É por meio dessa prova que se selecionam os calouros da maior parte das vagas das universidades federais e os beneficiados no programa do governo federal de bolsas nas instituições privadas, o Prouni. Conseguir acessar um desses caminhos faz muita diferença para o futuro dos candidatos: um estudo do Instituto Brasileiro de Economia da Fundação Getulio Vargas (FGV-Ibre) mostra que trabalhadores com 16 anos ou mais de estudo (o equivalente ao superior completo ou além) ganham 126% a mais do que aqueles com ensino médio completo e superior incompleto.

— O Enem é o que pode determinar o nosso futuro — resume Rayane Azevedo, de 21 anos, filha de uma cozinheira escolar e de um pedreiro de Sorocaba (SP).

Após cursar dois anos do ensino médio em meio à pandemia, Rayane passou 2023 estudando num curso pré-vestibular gratuito e conseguiu, com a nota do Enem, uma bolsa pelo Prouni para estudar Jornalismo na Universidade de Sorocaba.

— Depois de viver o sentimento de conseguir a aprovação, eu senti que posso acreditar mais no meu potencial.
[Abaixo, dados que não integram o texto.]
(* ===== verification/BettingFacts.v ===== *)
(** * Facts about rounds and stakes *)

From S2P Require Export Betting.

Lemma frame_exposure P r u : frame P (_user_round_exposure r u).
Proof. frame_of _user_round_exposure. Qed.
#[export] Hint Resolve frame_exposure : frame.
Lemma frame_enforce_exposure P r u a : frame P (_enforce_user_round_exposure r u a).
Proof. frame_of _enforce_user_round_exposure. Qed.
Lemma frame_enforce_max_stake P a : frame P (_enforce_max_stake a).
Proof. frame_of _enforce_max_stake. Qed.
Lemma frame_betting_open P r : frame P (_enforce_betting_open r).
Proof. frame_of _enforce_betting_open. Qed.
#[export] Hint Resolve frame_enforce_exposure frame_enforce_max_stake frame_betting_open : frame.
Lemma frame_stake_checks P a : frame P (stake_checks a).
Proof. frame_of stake_checks. Qed.
#[export] Hint Resolve frame_stake_checks : frame.

Lemma wp_stake_checks a (Q : () -> State -> Prop) c s :
  (∀ s', persistent s' = persistent s -> 0 < a -> Q () s') -> wp (stake_checks a) Q c s.
Proof.
  intros H. unfold stake_checks. repeat wp_step. zbool. wp_ro.
  apply wp_readonly; [auto with frame|]. intros [] s2 Hs2. apply H; [congruence|done].
Qed.

Lemma wp_betting_open r (Q : () -> State -> Prop) c s :
  (sequence c < bet_end_ledger r -> Q () s) -> wp (_enforce_betting_open r) Q c s.
Proof. intros H. unfold _enforce_betting_open. repeat wp_step. zbool. auto. Qed.

Lemma add_to_pool_inv r side a r' :
  add_to_pool r side a = Some r' ->
  r' = (match side with Up => with_pool_up r (pool_up r + a)
                      | Down => with_pool_down r (pool_down r + a) end).
Proof.
  destruct side; simpl; intros H; apply fmap_Some in H as (x & H & ->); checked_inv; done.
Qed.

(** The exact effect of a successful UpDown bet on the entries. *)
Lemma wp_place_bet user amount side (Q : () -> State -> Prop) c s :
  (∀ r r' bal ps s',
     persistent s !! K_ActiveRound = Some (VRound r) ->
     persistent s !! K_Balance user = enc cI128 <$> bal ->
     persistent s !! K_RoundParticipants (round_id r) = enc cAddrs <$> ps ->
     persistent s !! K_Position (round_id r) user = None ->
     mode r = UpDown -> sequence c < bet_end_ledger r -> 0 < amount ≤ default 0 bal ->
     add_to_pool r side amount = Some r' ->
     persistent s' =
       <[K_ActiveRound := VRound r']>
         (<[K_RoundParticipants (round_id r) := VAddrs (default [] ps ++ [user])]>
            (<[K_Position (round_id r) user :=
                 VPosition {| pos_amount := amount; pos_side := side |}]>
               (<[K_Balance user := VI128 (default 0 bal - amount)]> (persistent s)))) ->
     Q () s') ->
  wp (place_bet user amount side) Q c s.
Proof.
  intros H. unfold place_bet. wp_ro. wp_step; wp_step. wp_ro. wp_ro.
  apply wp_bind, wp_stake_checks. intros s1 Hs1 Ha. wp_step. wp_step. wp_ro.
  wp_step. wp_step. apply wp_bind, wp_betting_open. intros Hopen.
  apply wp_bind, wp_balance. intros s2 bal Hs2 Hbal. wp_step. wp_step. wp_step. wp_step.
  wp_step. wp_step. wp_step. wp_step. apply wp_bind, wp_set_balance. intros s3 Hs3.
  wp_step. wp_step. unfold append_participant. wp_step. wp_step. wp_step. wp_step.
  wp_step. wp_step. wp_step. wp_step. wp_step. zbool. arith_inv.
  apply bool_decide_eq_false in H6 as Hm%dec_stable.
  eapply (H x a4 bal o); try done; try plook; try lia. all: by pchain.
Qed.

Lemma orb_false_split a b : a || b = false -> a = false ∧ b = false.
Proof. by destruct a, b. Qed.

(** Recording a precision stake: [k] is the prediction or the commitment slot,
    [v] what it gets. *)
Definition stake_effect (user : Address) (amount : Z) (r : Round) (bal : option Z)
    (ps : option (list Address)) (k : Key) (v : Val) (m : gmap Key Val) : gmap Key Val :=
  <[K_RoundParticipants (round_id r) := VAddrs (default [] ps ++ [user])]>
    (<[k := v]> (<[K_Balance user := VI128 (default 0 bal - amount)]> m)).

Lemma wp_place_precision user amount price (Q : () -> State -> Prop) c s :
  (∀ r bal ps s',
     persistent s !! K_ActiveRound = Some (VRound r) ->
     persistent s !! K_Balance user = enc cI128 <$> bal ->
     persistent s !! K_RoundParticipants (round_id r) = enc cAddrs <$> ps ->
     persistent s !! K_PrecisionPosition (round_id r) user = None ->
     persistent s !! K_PrecisionCommitment (round_id r) user = None ->
     mode r = Precision -> sequence c < bet_end_ledger r -> 0 < amount ≤ default 0 bal ->
     price ≤ 99999999 ->
     persistent s' = stake_effect user amount r bal ps (K_PrecisionPosition (round_id r) user)
       (VPrediction {| pred_user := user; predicted_price := price; pred_amount := amount |})
       (persistent s) ->
     Q () s') ->
  wp (place_precision_prediction user amount price) Q c s.
Proof.
  intros H. unfold place_precision_prediction. wp_ro. wp_step; wp_step. wp_ro. wp_ro.
  apply wp_bind, wp_stake_checks. intros s1 Hs1 Ha. wp_step. wp_step. wp_step. wp_step. wp_ro.
  wp_step. wp_step. apply wp_bind, wp_betting_open. intros Hopen.
  do 8 wp_step. wp_ro. wp_step. wp_step.
  apply wp_bind, wp_balance. intros s2 bal Hs2 Hbal. do 4 wp_step.
  apply wp_bind, wp_set_balance. intros s3 Hs3. do 5 wp_step.
  match goal with Hm : bool_decide (mode _ ≠ _) = false |- _ =>
    apply bool_decide_eq_false in Hm as Hmode%dec_stable end.
  match goal with Hm : _ || _ = false |- _ => apply orb_false_split in Hm as [Hn1 Hn2] end.
  arith_inv. unfold stake_effect in H.
  eapply (H x bal o); try done; try plook; try lia. by pchain.
Qed.

Lemma wp_commit user hash amount (Q : () -> State -> Prop) c s :
  (∀ r bal ps s',
     persistent s !! K_ActiveRound = Some (VRound r) ->
     persistent s !! K_Balance user = enc cI128 <$> bal ->
     persistent s !! K_RoundParticipants (round_id r) = enc cAddrs <$> ps ->
     persistent s !! K_PrecisionPosition (round_id r) user = None ->
     persistent s !! K_PrecisionCommitment (round_id r) user = None ->
     mode r = Precision -> sequence c < bet_end_ledger r -> 0 < amount ≤ default 0 bal ->
     is_zero_bytes32 hash = false ->
     persistent s' = stake_effect user amount r bal ps (K_PrecisionCommitment (round_id r) user)
       (VCommitment {| com_hash := hash; com_amount := amount; revealed := false |})
       (persistent s) ->
     Q () s') ->
  wp (commit_prediction user hash amount) Q c s.
Proof.
  intros H. unfold commit_prediction. wp_step; wp_step. wp_ro. wp_ro. wp_step. wp_step.
  apply wp_bind, wp_stake_checks. intros s1 Hs1 Ha. wp_step. wp_step. wp_ro.
  wp_step. wp_step. apply wp_bind, wp_betting_open. intros Hopen.
  apply wp_bind, wp_balance. intros s2 bal Hs2 Hbal. do 10 wp_step.
  apply wp_bind, wp_set_balance. intros s3 Hs3. unfold append_participant. do 7 wp_step.
  match goal with Hm : bool_decide (mode _ ≠ _) = false |- _ =>
    apply bool_decide_eq_false in Hm as Hmode%dec_stable end.
  match goal with Hm : _ || _ = false |- _ => apply orb_false_split in Hm as [Hn1 Hn2] end.
  arith_inv. unfold stake_effect in H.
  eapply (H x bal o); try done; try plook; try lia. by pchain.
Qed.

Lemma wp_reveal `{HostCrypto} user price salt (Q : () -> State -> Prop) c s :
  (∀ r cm s',
     persistent s !! K_ActiveRound = Some (VRound r) ->
     persistent s !! K_PrecisionCommitment (round_id r) user = Some (VCommitment cm) ->
     mode r = Precision -> bet_end_ledger r ≤ sequence c < end_ledger r ->
     revealed cm = false -> commitment_hash price salt = com_hash cm ->
     salt_has_minimum_entropy salt = true ->
     persistent s' =
       <[K_PrecisionPosition (round_id r) user :=
           VPrediction {| pred_user := user; predicted_price := price; pred_amount := com_amount cm |}]>
         (<[K_PrecisionCommitment (round_id r) user :=
              VCommitment {| com_hash := com_hash cm; com_amount := com_amount cm; revealed := true |}]>
            (persistent s)) ->
     Q () s') ->
  wp (reveal_prediction user price salt) Q c s.
Proof.
  intros HQ. unfold reveal_prediction. wp_step; wp_step. wp_ro. wp_ro.
  repeat wp_step.
  repeat match goal with Hm : bool_decide (_ ≠ _) = false |- _ =>
    apply bool_decide_eq_false in Hm; apply dec_stable in Hm end.
  zbool. eapply HQ; try done; try plook. by pchain.
Qed.

(** ** Early cash-out *)

Lemma take_from_pool_inv r side a r' :
  take_from_pool r side a = Some r' ->
  r' = (match side with Up => with_pool_up r (pool_up r - a)
                      | Down => with_pool_down r (pool_down r - a) end).
Proof.
  destruct side; simpl; intros H; apply fmap_Some in H as (x & H & ->); checked_inv; done.
Qed.

(** Keys a cash-out writes besides the position, the round and its list. *)
Definition cashout_key (rid : Z) (user : Address) (k : Key) : Prop :=
  k = K_PendingWinnings user ∨ k = K_PendingWinningsUpdatedAt user ∨ k = K_InsFundBal ∨
  k = K_ProtocolFeeTreasury ∨ k = K_UserRoundOutcome rid user.

(** What the protocol holds: the treasury and the insurance fund. *)
Definition protocol_funds (s : State) : Z := slot s K_ProtocolFeeTreasury + slot s K_InsFundBal.

Lemma protocol_funds_same s s' :
  persistent s' !! K_ProtocolFeeTreasury = persistent s !! K_ProtocolFeeTreasury ->
  persistent s' !! K_InsFundBal = persistent s !! K_InsFundBal ->
  protocol_funds s' = protocol_funds s.
Proof. intros H1 H2. unfold protocol_funds. by rewrite (slot_eq s s' _ H1), (slot_eq s s' _ H2). Qed.

(** When nothing but the two funds changed, they account for the difference. *)
Lemma protocol_funds_total s s' :
  (∀ k, k ≠ K_InsFundBal -> k ≠ K_ProtocolFeeTreasury -> persistent s' !! k = persistent s !! k) ->
  protocol_funds s' - protocol_funds s = total s' - total s.
Proof.
  intros Hk. unfold protocol_funds, total, slot.
  set (m := persistent s) in *. set (m' := persistent s') in *.
  assert (delete K_ProtocolFeeTreasury (delete K_InsFundBal m')
          = delete K_ProtocolFeeTreasury (delete K_InsFundBal m)) as E.
  { apply map_eq. intros k. destruct (decide (k = K_ProtocolFeeTreasury)) as [->|H1];
      [by rewrite !lookup_delete_eq|]. rewrite !(lookup_delete_ne _ K_ProtocolFeeTreasury) by done.
    destruct (decide (k = K_InsFundBal)) as [->|H2]; [by rewrite !lookup_delete_eq|].
    rewrite !lookup_delete_ne by done. by apply Hk. }
  apply (f_equal (msum weight)) in E. rewrite !msum_delete, !lookup_delete_ne in E by done. lia.
Qed.
Definition simulate_precision (bps : option Z) (fee_model : FeeModel) (rid final_price : Z)
    (participants : list Address) : M (Z * Z * list UserRoundOutcome) :=
  pv ← mfold participants start_preview (preview_participant rid final_price);
  '(payout_pool, fee) ←
    (if negb (bool_decide (pv_winners pv = [])) && (pv_total_pot pv >? 0) then
       let winner_stakes :=
         foldl (λ acc w, default acc (i128_checked_add acc (pred_amount w))) 0 (pv_winners pv) in
       lift (calculate_protocol_fee_precision bps fee_model (pv_total_pot pv) winner_stakes)
     else mret (0, 0));
  policy ← _read_precision_payout_policy;
  payouts ← lift (preview_payouts policy (pv_winners pv) payout_pool);
  mret (fee, pv_total_pot pv,
        (foldl (preview_outcome pv payouts) (O, []) (imap pair participants)).2).

Definition simulate_payout (final_price : Z) : M SimulationResult :=
  round ← pget_ok cRound K_ActiveRound NoActiveRound;
  raw ← round_participants round;
  let participants := sort_addresses raw in
  bps ← _read_protocol_fee_bps;
  fee_model ← _read_fee_model;
  r ← match mode round with
      | UpDown => simulate_updown bps fee_model round final_price participants
      | Precision => simulate_precision bps fee_model (round_id round) final_price participants
      end;
  let '(fee, precision_total_stake, outcomes) := r in
  mret {| sim_mode := mode round; sim_pool_up := pool_up round; sim_pool_down := pool_down round;
          sim_precision_total_stake := precision_total_stake; sim_fee_amount := fee;
          sim_fee_model := FeeModel_u32 fee_model; sim_outcomes := outcomes |}.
Claro, sempre com os pés no chão. No momento, minha ideia é me dedicar para me transformar em boa profissional. Já tenho uma especialidade em mente, a área ambiental — conta a jovem.

Outro que já sabe o que quer para o futuro é Sandro Lúcio Nascimento Rocha, de 23 anos, que emocionou o Brasil em 2022 com um vídeo em que ia à lavoura em Caculé, no sudoeste baiano, contar ao pai agricultor que havia passado em Medicina na Universidade Federal da Bahia (UFBA). As imagens circularam o país e renderam ao jovem apoio de voluntários que até hoje contribuem para que ele possa continuar os estudos. Além disso, ele e os pais foram convidados para conhecer, em Salvador, o governador do estado, cargo que era ocupado por Rui Costa, atual ministro da Casa Civil do governo de Luiz Inácio Lula da Silva (PT).

— A gente é movido por sonhos. Antes de passar na faculdade, meu maior sonho era poder estudar. Isso cresceu quando eu comecei a cuidar da minha avó, que tinha problemas de saúde, e eu sempre a acompanhava. Agora quero me formar e voltar para a minha cidade depois de fazer uma residência para ajudar as pessoas que vivem lá, principalmente as mais carentes. Seria uma forma de gratidão por toda a ajuda que eu tenho recebido — conta o jovem, que está no 6º período da faculdade.